A spider crawling across a table leaps onto a magazine blocking its path. The initial velocity of the spider is 0.880 m/s at an angle of 34.1° above the table, and it lands on the magazine 0.0790 s after leaving the table. Ignore air resistance. How thick is the magazine? Express your answer in millimeters.
To find the thickness of the magazine, we can use the vertical motion of the spider. Let's break down the problem and use the following equations of motion:
1. Vertical displacement (Δy) = (initial vertical velocity * time) + (0.5 * acceleration * time^2)

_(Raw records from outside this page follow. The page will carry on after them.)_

(** * Webpack stats normalisation and dependency resolution

    Shallow embedding of [getWebpackStatsData] (src/index.ts, repeated in
    src/README.md) and of the two server-side resolvers of src/README.md:
    [getModulesForAsset] and the [/api/module-dependencies] route handler
    together with the [modulesById] / [modulesByIdentifier] maps. *)

From Stdlib Require Import List String Ascii ZArith Bool Lia Permutation.
From Stdlib Require Import Sorting.Sorted.
From Stdlib Require Import DecimalString.
Import ListNotations.

Set Warnings "-register-all".
Open Scope bool_scope.
Open Scope string_scope.

(** ** JavaScript numbers

    A JSON number is parsed to a double.  We keep integral values as [Z];
    a literal that overflows the double range (e.g. [1e400]) parses to
    [Infinity] or [-Infinity].  [JSON.parse] never yields NaN, but a
    subtraction can, so arithmetic results are [option num] with [None]
    standing for NaN. *)
Inductive num : Type :=
| Fin (z : Z)
| PosInf
| NegInf.

(** [x - y] *)
Definition num_sub (x y : num) : option num :=
  match x, y with
  | Fin a, Fin b => Some (Fin (a - b))
  | PosInf, PosInf => None
  | NegInf, NegInf => None
  | PosInf, _ => Some PosInf
  | NegInf, _ => Some NegInf
  | Fin _, PosInf => Some NegInf
  | Fin _, NegInf => Some PosInf
  end.

(** The sign an [Array.prototype.sort] comparator result is read with:
    a NaN result counts as [+0]. *)
Definition cmp_sign (r : option num) : comparison :=
  match r with
  | None => Eq
  | Some (Fin z) => Z.compare z 0
  | Some PosInf => Gt
  | Some NegInf => Lt
  end.

(** ** Parsed JSON values

    Objects keep their properties in insertion order, which is the order
    [JSON.stringify] writes them in.  [JSON.parse] produces a tree: no two
    positions of a parsed document share an object, so a position in the
    document is the identity of the object stored there. *)
Inductive json : Type :=
| JNull
| JBool (b : bool)
| JNum (n : num)
| JStr (s : string)
| JArr (xs : list json)
| JObj (fs : list (string * json)).

Definition fields := list (string * json).

(** [o.k]: [None] is [undefined]. *)
Fixpoint get (fs : fields) (k : string) : option json :=
  match fs with
  | [] => None
  | (k', v) :: r => if String.eqb k k' then Some v else get r k
  end.

(** [o.k = v]: an existing property keeps its place, a new one is
    appended. *)
Fixpoint set_field (fs : fields) (k : string) (v : json) : fields :=
  match fs with
  | [] => [(k, v)]
  | (k', v') :: r =>
      if String.eqb k k' then (k', v) :: r else (k', v') :: set_field r k v
  end.

(** ['k' in o && Array.isArray(o.k)] *)
Definition has_array (fs : fields) (k : string) : bool :=
  match get fs k with Some (JArr _) => true | _ => false end.

(** ['k' in o && Array.isArray(o.k) && o.k.length > 0] *)
Definition nonempty_array (fs : fields) (k : string) : bool :=
  match get fs k with Some (JArr (_ :: _)) => true | _ => false end.

(** The elements of [o.k] when it is an array. *)
Definition array_field (fs : fields) (k : string) : list json :=
  match get fs k with Some (JArr xs) => xs | _ => [] end.

(** [Array.prototype.findIndex] *)
Fixpoint find_index {A} (p : A -> bool) (l : list A) : option nat :=
  match l with
  | [] => None
  | x :: r => if p x then Some 0 else option_map S (find_index p r)
  end.

Fixpoint replace_nth {A} (l : list A) (i : nat) (x : A) : list A :=
  match l, i with
  | [], _ => []
  | _ :: r, O => x :: r
  | y :: r, S i' => y :: replace_nth r i' x
  end.

(** ** Errors of [getWebpackStatsData]

    One constructor per [throw] of the function; [ETypeError] is a
    [TypeError] raised after the [try] block: by reading [.size] of a
    [null] asset or converting a size in the sort comparator, or by
    converting a count to a string in a log line. *)
Inductive stats_error : Type :=
| ENotObject         (* "Stats JSON is not an object." *)
| EMultiNoChild      (* "Multi-compiler stats detected, but no valid child ..." *)
| EUnrecognized      (* "Unrecognized stats JSON structure: ..." *)
| EInvalidFormat     (* "Invalid stats format: ..." *)
| ETypeError.

(** What reaches the caller: the [catch] block re-throws the errors whose
    message starts with one of its listed prefixes and wraps every other
    one into "Error parsing or validating JSON from ..."; the sort runs
    after the [try] block, so its error is not caught. *)
Inductive ingest_error : Type :=
| Rethrown (e : stats_error)
| Wrapped (e : stats_error)
| Uncaught (e : stats_error).

Definition kind_of (e : ingest_error) : stats_error :=
  match e with Rethrown k | Wrapped k | Uncaught k => k end.

(** The prefix test of the [catch] block:
    "Invalid stats format:", "Unrecognized stats JSON structure:",
    "Stats JSON is not an object.", "First child in multi-compiler stats". *)
Definition catch_rethrows (e : stats_error) : bool :=
  match e with
  | ENotObject | EUnrecognized | EInvalidFormat => true
  | EMultiNoChild | ETypeError => false
  end.

Definition catch_error (e : stats_error) : ingest_error :=
  if catch_rethrows e then Rethrown e else Wrapped e.

Inductive result (A E : Type) : Type :=
| Ok (a : A)
| Err (e : E).
Arguments Ok {A E} a.
Arguments Err {A E} e.

(** ** Detection of the effective stats object *)

(** Where the effective stats object sits in the parsed document. *)
Inductive sel : Type :=
| SelTop
| SelChild (i : nat).

(** [typeof child === 'object' && child !== null && 'assets' in child &&
    Array.isArray(child.assets)]; an array child has no [assets]. *)
Definition is_stats_child (c : json) : bool :=
  match c with JObj fs => has_array fs "assets" | _ => false end.

(** The object stored at a position of the document. *)
Definition at_sel (raw : json) (s : sel) : option fields :=
  match s, raw with
  | SelTop, JObj fs => Some fs
  | SelChild i, JObj fs =>
      match nth_error (array_field fs "children") i with
      | Some (JObj cfs) => Some cfs
      | _ => None
      end
  | _, _ => None
  end.

(** Writing the fields of the object at a position: the mutations of the
    effective stats object, seen from the whole document. *)
Definition put_sel (raw : json) (s : sel) (fs' : fields) : json :=
  match s, raw with
  | SelTop, _ => JObj fs'
  | SelChild i, JObj fs =>
      JObj (set_field fs "children"
              (JArr (replace_nth (array_field fs "children") i (JObj fs'))))
  | SelChild _, _ => raw
  end.

(** Lines 140-171 of src/index.ts: the position of [effectiveStats], its
    fields, and whether the [console.warn] fallback to the top level was
    taken.  [typeof [] === 'object'], so an array passes the first test
    and, having none of the three fields, reaches the last branch. *)
Definition detect (raw : json) : result (sel * fields * bool) stats_error :=
  match raw with
  | JNull | JBool _ | JNum _ | JStr _ => Err ENotObject
  | JArr _ => Err EUnrecognized
  | JObj fs =>
      if nonempty_array fs "modules" then Ok (SelTop, fs, false)
      else if nonempty_array fs "children" then
        let children := array_field fs "children" in
        match find_index is_stats_child children with
        | Some i =>
            match nth_error children i with
            | Some (JObj cfs) => Ok (SelChild i, cfs, false)
            | _ => Err EUnrecognized (* not reached: [is_stats_child] holds *)
            end
        | None =>
            if has_array fs "assets" then Ok (SelTop, fs, true)
            else Err EMultiNoChild
        end
      else if has_array fs "assets" then Ok (SelTop, fs, false)
      else Err EUnrecognized
  end.

(** ** Sorting with a comparator

    [Array.prototype.sort] is stable; with a comparator that is a total
    preorder every stable sort returns the same list, which is the one of
    this insertion sort.  [cmp x y = Gt] puts [x] after [y]. *)
Section Sort.
Variable A : Type.
Variable cmp : A -> A -> comparison.

Fixpoint insert (x : A) (l : list A) : list A :=
  match l with
  | [] => [x]
  | y :: r => match cmp x y with Gt => y :: insert x r | _ => x :: l end
  end.

Fixpoint sort (l : list A) : list A :=
  match l with
  | [] => []
  | x :: r => insert x (sort r)
  end.
End Sort.
Arguments insert {A} cmp x l.
Arguments sort {A} cmp l.

(** ** The normalisation steps *)

(** [ToPrimitive] on a parsed JSON value throws a [TypeError] exactly for
    an object with an own [toString] property (a JSON value is never
    callable, and the inherited [valueOf] returns the object itself), and
    for an array whose [join(',')] converts such an element; any other
    value converts.  Both hints fail alike. *)
Fixpoint to_primitive_throws (v : json) : bool :=
  match v with
  | JObj fs => match get fs "toString" with Some _ => true | None => false end
  | JArr xs => existsb to_primitive_throws xs
  | _ => false
  end.

Definition opt_throws (v : option json) : bool :=
  match v with Some x => to_primitive_throws x | None => false end.

(** Evaluating [(b.size ?? 0) - (a.size ?? 0)] throws for an element [a]
    or [b] that is [null] (reading [.size]) or whose size does not
    convert. *)
Definition size_throws (a : json) : bool :=
  match a with
  | JNull => true
  | JObj fs => opt_throws (get fs "size")
  | _ => false
  end.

2. Initial vertical velocity (Vy) = initial velocity * sin(angle)
3. Acceleration (a) = -9.8 m/s^2 (due to gravity)
First, let's calculate the vertical displacement of the spider. We know that the initial vertical velocity (Vy) is given by:
Vy = initial velocity * sin(angle) = 0.880 m/s * sin(34.1°) = 0.456 m/s
The time (t) is given as 0.0790 s.
Using equation 1, we can rearrange it to solve for displacement:
Δy = (Vy * t) + (0.5 * a * t^2)
Δy = (0.456 m/s * 0.0790 s) + (0.5 * -9.8 m/s^2 * (0.0790 s)^2)
Δy = 0.036 m - 0.0308 m
Δy = 0.0052 m
Now, to convert the displacement from meters to millimeters, we multiply it by 1000:
Displacement in millimeters = 0.0052 m * 1000 = 5.2 mm
Therefore, the thickness of the magazine is 5.2 mm.